Spesso le gesta delle due donne che ama, riconducono alle gesta che la madre gli riservava da bambino. È commemorare il passato o riportarlo prepotentemente al presente?

È la voglia di normalità, quella normalità a cui si era legato per superare la perdita del padre, è tutta una conseguenza come un domino; tutto accade di conseguenza.

Quanto è fondamentale la direzione del vento (calma tramontana che pulisce, scirocco inquieto ed agitato), la temperatura esterna, l’altezza delle donne protagoniste e soprattutto le lacrime che spesso scendono copiose?

La mia scrittura è molto descrittiva, ovvero mi impegno a donare al lettore una foto di ciò che i miei occhi vedono.

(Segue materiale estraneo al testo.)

(* ===== verification/JsonPrint.v ===== *)
(** * JSON documents printed: what the parser makes of them, and looking keys up
    [jv] is a JSON value with its strings and numbers as they are written; [print] its
    text and [layout] the tokens that stand for it. *)
From S2P Require Import Prelude Cbits Json JsonDoc.

(** A container is an object with its members or an array, whose keys are not written. *)
#[warnings="-register-all"]
Inductive jv :=
  | JCont (obj : bool) (ms : list (bytes * jv))
  | JStr (raw : bytes)
  | JNum (raw : bytes)
  | JWord (w : bytes) (ty : jtype).

Definition key_text (obj : bool) (k : bytes) : bytes := if obj then QUOTE :: k ++ [QUOTE; 58] else [].
Definition comma_text (first : bool) : bytes := if first then [] else [44].

Fixpoint print (v : jv) : bytes :=
  match v with
  | JCont obj ms =>
      (if obj then 123 else 91) ::
      (fix body (first : bool) (ms : list (bytes * jv)) : bytes :=
         match ms with
         | [] => [if obj then 125 else 93]
         | (k, v) :: ms => comma_text first ++ key_text obj k ++ print v ++ body false ms
         end) true ms
  | JStr raw => QUOTE :: raw ++ [QUOTE]
  | JNum raw => raw
  | JWord w _ => w
  end.

Definition key_layout (obj : bool) (i t : nat) (k : bytes) : list jtok :=
  if obj then [mk_jtok J_STR (S i) (S i + length k) (Z.of_nat t + 1)] else [].

(** The tokens of a value whose text starts at [i], from place [t] of the array. *)
Fixpoint layout (i t : nat) (v : jv) {struct v} : list jtok :=
  match v with
  | JCont obj ms =>
      let ks := (fix go (first : bool) (i t : nat) (ms : list (bytes * jv)) {struct ms} : list jtok :=
         match ms with
         | [] => []
         | (k, v) :: ms =>
             let i := (i + length (comma_text first))%nat in
             let kk := key_layout obj i t k in
             let iv := (i + length (key_text obj k))%nat in
             let tv := (t + length kk)%nat in
             let lv := layout iv tv v in
             kk ++ lv ++ go false (iv + length (print v))%nat (tv + length lv)%nat ms
         end) true (S i) (S t) ms in
      mk_jtok (if obj then J_OBJ else J_ARR) i (i + length (print v)) (Z.of_nat (t + S (length ks))) :: ks
  | JStr raw => [mk_jtok J_STR (S i) (S i + length raw) (Z.of_nat t + 1)]
  | JNum raw => [mk_jtok J_NUM i (i + length raw) (Z.of_nat t + 1)]
  | JWord w ty => [mk_jtok ty i (i + length w) (Z.of_nat t + 1)]
  end.

(** The two inner loops by name *)
Fixpoint body (obj first : bool) (ms : list (bytes * jv)) : bytes :=
  match ms with
  | [] => [if obj then 125 else 93]
  | (k, v) :: ms => comma_text first ++ key_text obj k ++ print v ++ body obj false ms
  end.
Fixpoint members (obj first : bool) (i t : nat) (ms : list (bytes * jv)) : list jtok :=
  match ms with
  | [] => []
  | (k, v) :: ms =>
      let i := (i + length (comma_text first))%nat in
      let kk := key_layout obj i t k in
      let iv := (i + length (key_text obj k))%nat in
      let tv := (t + length kk)%nat in
      let lv := layout iv tv v in
      kk ++ lv ++ members obj false (iv + length (print v))%nat (tv + length lv)%nat ms
  end.

Lemma print_cont obj ms : print (JCont obj ms) = (if obj then 123 else 91) :: body obj true ms.
Proof.
  cbn [print]. f_equal. generalize true. induction ms as [|[k v] ms IH]; intros first; [done|].
  cbn [body]. by rewrite <- IH.
Qed.

Lemma layout_cont obj i t ms :
  layout i t (JCont obj ms) =
  mk_jtok (if obj then J_OBJ else J_ARR) i (i + length (print (JCont obj ms)))
    (Z.of_nat (t + S (length (members obj true (S i) (S t) ms)))) :: members obj true (S i) (S t) ms.
Proof.
  cbn [layout].
  match goal with |- context [length (?f true (S i) (S t) ms)] =>
    assert (forall first i t, f first i t ms = members obj first i t ms) as -> end; [|done].
  clear. induction ms as [|[k v] ms IH]; intros first i t; [done|]. cbn [members]. by rewrite <- IH.
Qed.

Section jv_ind.
Context (P : jv -> Prop).
Hypothesis Pcont : forall obj ms, Forall (fun m => P (snd m)) ms -> P (JCont obj ms).
Hypothesis Pstr : forall raw, P (JStr raw).
Hypothesis Pnum : forall raw, P (JNum raw).
Hypothesis Pword : forall w ty, P (JWord w ty).

Fixpoint jv_ind' (v : jv) : P v :=
  match v with
  | JCont obj ms =>
      Pcont obj ms ((fix go ms : Forall (fun m => P (snd m)) ms :=
        match ms with [] => Forall_nil_2 _ | m :: ms => Forall_cons_2 _ m ms (jv_ind' (snd m)) (go ms) end) ms)
  | JStr raw => Pstr raw
  | JNum raw => Pnum raw
  | JWord w ty => Pword w ty
  end.
End jv_ind.

(** Written the way JSON allows: literals closed by the next quote, numbers of number
    characters that start with a digit or a minus sign, the three words. *)
Definition literal (raw : bytes) : Prop := forall rest, scan (raw ++ QUOTE :: rest) = Some (length raw).
Definition numeral (raw : bytes) : bool :=
  match raw with
  | c :: _ => (isdigit c || (c =? 45)) && forallb is_num raw
  | [] => false
  end.

Inductive wf : Z -> jv -> Prop :=
  | wf_cont d obj ms : d <= JSON_DEPTH -> Forall (wf_member obj d) ms -> wf d (JCont obj ms)
  | wf_str d raw : d <= JSON_DEPTH -> literal raw -> wf d (JStr raw)
  | wf_num d raw : d <= JSON_DEPTH -> numeral raw = true -> wf d (JNum raw)
  | wf_word d w ty : d <= JSON_DEPTH -> (w, ty) ∈ words -> wf d (JWord w ty)
with wf_member : bool -> Z -> bytes * jv -> Prop :=
  | wf_m (obj : bool) d k v : (obj = true -> literal k) -> wf (d + 1) v -> wf_member obj d (k, v).

(** A literal without quotes, backslashes and control characters is one. *)
Lemma plain_literal raw :
  forallb (fun c => negb (c =? QUOTE) && (0x20 <=? c) && negb (c =? BACKSLASH)) raw = true -> literal raw.
Proof.
  intros H rest. induction raw as [|c raw IH]; [done|]. cbn [forallb] in H. bsimp.
  cbn [app scan length]. rewrite (proj2 (Z.eqb_neq c QUOTE)), (proj2 (Z.ltb_ge c 0x20)), (proj2 (Z.eqb_neq c BACKSLASH)) by done.
  by rewrite IH.
Qed.

Lemma layout_head i t v : exists k ks, layout i t v = k :: ks /\ j_next k = Z.of_nat (t + length (layout i t v)).
Proof.
  destruct v as [obj ms|raw|raw|w ty]; [rewrite layout_cont|..]; do 2 eexists; (split; [reflexivity|]); cbn [j_next layout length]; lia.
Qed.

(** What may follow a number *)
Definition stops (post : bytes) : Prop := match post with c :: _ => is_num c = false | [] => True end.

Lemma is_num_not_white c : is_num c = true -> isdigit c || (c =? 45) = true -> is_white c = false.
Proof.
  intros _. unfold isdigit, is_white. intros H.
  repeat (apply orb_false_iff; split); apply Z.eqb_neq; intros ->; discriminate H.
Qed.

(** A value's text starts with a character that is neither white, a comma nor a closing bracket. *)
Definition opens (c : Z) : Prop := is_white c = false /\ c <> 125 /\ c <> 93.
Lemma print_head d v : wf d v -> exists c r, print v = c :: r /\ opens c.
Proof.
  intros [d' obj ms _ _|d' raw _ _|d' raw _ Hn|d' w ty _ Hw].
  - rewrite print_cont. destruct obj; do 2 eexists; (split; [reflexivity|]); by split_and!.
  - do 2 eexists. split; [reflexivity|]. by split_and!.
  - destruct raw as [|c raw]; [done|]. exists c, raw. split; [done|]. cbn [numeral forallb] in Hn.
    apply andb_true_iff in Hn as [Hc Hn]. apply andb_true_iff in Hn as [Hn _].
    split; [by apply is_num_not_white|]. split; intros ->; discriminate Hc.
  - repeat (apply elem_of_cons in Hw as [[= -> ->]|Hw]; [do 2 eexists; split; [reflexivity|by split_and!]|]).
    by apply elem_of_nil in Hw.
Qed.

(** ** Parsing printed text *)
Section parse.
Context (memory : Z -> bool) (s : bytes).
Hypothesis memory_enough : forall cap, memory cap = true.

(** The capacity of the token array: none, or 256 doubled at most ten times. *)
Definition cap_ok (p : pst) : Prop :=
  Z.of_nat (length (p_t p)) <= p_cap p /\ (p_cap p = 0 \/ exists k, 0 <= k <= 10 /\ p_cap p = 256 * 2 ^ k).

Lemma tok_room ty a p :
  cap_ok p -> Z.of_nat (length (p_t p)) < JSON_MAX_TOKENS ->
  exists cap, tok memory ty a p = Some (length (p_t p), mk_p (p_t p ++ [mk_jtok ty a a (-1)]) cap (p_i p)) /\
    forall e j nx, cap_ok (mk_p (p_t p ++ [mk_jtok ty a e nx]) cap j).
Proof.
  unfold cap_ok, tok. intros [Hl Hc] Hmax. change JSON_MAX_TOKENS with (256 * 2 ^ 10) in *. cbn [p_t p_cap].
  setoid_rewrite length_app. cbn [length].
  destruct (Z.eqb_spec (Z.of_nat (length (p_t p))) (p_cap p)) as [He|Hne].
  - rewrite (proj2 (Z.leb_gt _ _)) by lia. rewrite memory_enough. eexists. split; [reflexivity|]. intros _ _ _.
    destruct Hc as [Hc|(k & Hk & Hc)].
    + rewrite Hc in *. change (0 =? 0) with true. cbv iota. split; [lia|]. right. exists 0. lia.
    + assert (0 < 2 ^ k) by lia. rewrite (proj2 (Z.eqb_neq (p_cap p) 0)) by lia. split; [lia|]. right.
      exists (k + 1). rewrite Z.pow_add_r by lia. split; [|lia].
      assert (k < 10); [|lia]. apply (Z.pow_lt_mono_r_iff 2); lia.
  - exists (p_cap p). split; [done|]. intros _ _ _. split; [lia|done].
Qed.

(** The parser stands at [text]. *)
Definition at_text (p : pst) (text : bytes) : Prop := drop (p_i p) s = text.

Lemma at_byte p c r : at_text p (c :: r) -> byte_at s (p_i p) = c /\ ended s p = false /\ drop (S (p_i p)) s = r.
Proof.
  unfold at_text, byte_at, ended. intros H.
  assert (s !! p_i p = Some c) as Hc by (by rewrite <- (Nat.add_0_r (p_i p)), <- lookup_drop, H).
  split; [by apply list_lookup_total_correct|]. split.
  - apply Nat.leb_gt. by eapply lookup_lt_Some.
  - replace (S (p_i p)) with (p_i p + 1)%nat by lia. by rewrite <- drop_drop, H.
Qed.

Lemma at_step p a r : at_text p (a ++ r) -> at_text (step (length a) p) r.
Proof. unfold at_text. intros H. cbn. by rewrite <- drop_drop, H, drop_app_length. Qed.

Lemma at_nonwhite p c r : at_text p (c :: r) -> is_white c = false -> ws s p = p.
Proof.
  unfold at_text, ws. intros H Hc. rewrite H. cbn [span]. rewrite Hc, Nat.add_0_r. by destruct p.
Qed.

Lemma span_num raw post : forallb is_num raw = true -> stops post -> span is_num (raw ++ post) = length raw.
Proof.
  intros H Hs. induction raw as [|c raw IH]; cbn [forallb app span length] in *.
  - destruct post as [|c post]; [done|]. cbn [span stops] in *. by rewrite Hs.
  - apply andb_true_iff in H as [-> H]. by rewrite IH.
Qed.

Lemma string_reads p raw r :
  literal raw -> at_text p (QUOTE :: raw ++ QUOTE :: r) -> cap_ok p -> Z.of_nat (length (p_t p)) < JSON_MAX_TOKENS ->
  exists cap, string_ memory s p = Some (length (p_t p),
     mk_p (p_t p ++ [mk_jtok J_STR (S (p_i p)) (S (p_i p) + length raw) (Z.of_nat (length (p_t p)) + 1)]) cap
          (p_i p + length raw + 2)) /\
    forall j, cap_ok (mk_p (p_t p ++ [mk_jtok J_STR (S (p_i p)) (S (p_i p) + length raw) (Z.of_nat (length (p_t p)) + 1)]) cap j).
Proof.
  intros Hl (_ & _ & Hd)%at_byte Hc Hmax. unfold string_. rewrite Hd, Hl. cbn [mbind option_bind].
  destruct (tok_room J_STR (S (p_i p)) (step (1 + length raw) p)) as (cap & -> & Hok); [done|done|].
  exists cap. cbn [mbind option_bind]. split; [|intros j; apply Hok].
  unfold tok_end, step. cbn [p_t p_i p_cap]. rewrite alter_app_r_alt by lia. rewrite Nat.sub_diag. cbn [alter list_alter j_type j_start].
  do 3 f_equal; [|lia]. do 3 f_equal. lia.
Qed.

Lemma number_reads p raw post :
  numeral raw = true -> stops post -> at_text p (raw ++ post) -> cap_ok p -> Z.of_nat (length (p_t p)) < JSON_MAX_TOKENS ->
  exists cap, number memory s p = Some (length (p_t p),
     mk_p (p_t p ++ [mk_jtok J_NUM (p_i p) (p_i p + length raw) (Z.of_nat (length (p_t p)) + 1)]) cap (p_i p + length raw)) /\
    forall j, cap_ok (mk_p (p_t p ++ [mk_jtok J_NUM (p_i p) (p_i p + length raw) (Z.of_nat (length (p_t p)) + 1)]) cap j).
Proof.
  intros Hn Hs Hat Hc Hmax. unfold number. rewrite Hat.
  assert (forallb is_num raw = true) as Hall by (destruct raw; [done|]; by apply andb_true_iff in Hn as [_ ?]).
  rewrite span_num by done.
  destruct (tok_room J_NUM (p_i p) (step (length raw) p)) as (cap & -> & Hok); [done|done|].
  exists cap. cbn [mbind option_bind]. split; [|intros j; apply Hok].
  unfold tok_end, step. cbn [p_t p_i p_cap]. rewrite alter_app_r_alt by lia. by rewrite Nat.sub_diag.
Qed.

È soltanto con la consapevolezza del “vero” che si possono gustare in positivo e in negativo le emozioni. Piangere per il protagonista è una liberazione e non ha paura di farlo. Le lacrime per molti uomini sono sinonimo di debolezza, ma ognuno di loro, anche il più duro, quando è sotto la doccia da solo e l’acqua scende prepotente non si sottrae alle proprie lacrime.

“Chi dice che è immorale amare due donne contemporaneamente, è uno che non ha mai amato”. E chi sceglie chi delle due amare di più, ha capito qualcosa dell’amore?

Un conto è amare e l’altro è capire l’amore. L’amore non si deve capire, ma si deve vivere, bisogna avere il coraggio di viverlo e a volte per poterlo fare bisogna scegliere. Amare due persone contemporaneamente è possibile. Succede nella vita di tanti… e non bisogna mai dire che è immorale; anche perché il termine immorale appartiene a chi ha poco coraggio per mettersi in gioco. Qualcuno prima di me ha detto che tutto ciò che è bello e buono o fa male o è immorale…

Tocchi l’amore nelle sue svariate tonalità: quello paterno, quello trasgressivo, quello ansioso, quello impossibile, quello platonico. Restituiscimi quello che più rispecchia la personalità di Max.

In questo momento della mia vita sicuramente l’amore paterno… Comunque io amo a 360°. Ad iniziare da me, perché come dice il buon caro Wilde: amare sé stessi è l’inizio di un idillio che durerà per sempre.

A chi lo dedichiamo e a chi lo indirizziamo questo romanzo?

Questo libro lo dedico a mia figlia che mi ha proiettato in un mondo nuovo, mi ha regalato l’immortalità scaraventandomi nell’infinito delle emozioni. Spero che un giorno attraverso il mio umile scritto capisca che la diversità non esiste ma sta solo negli occhi di chi guarda. La diversità è un limite di chi la vede.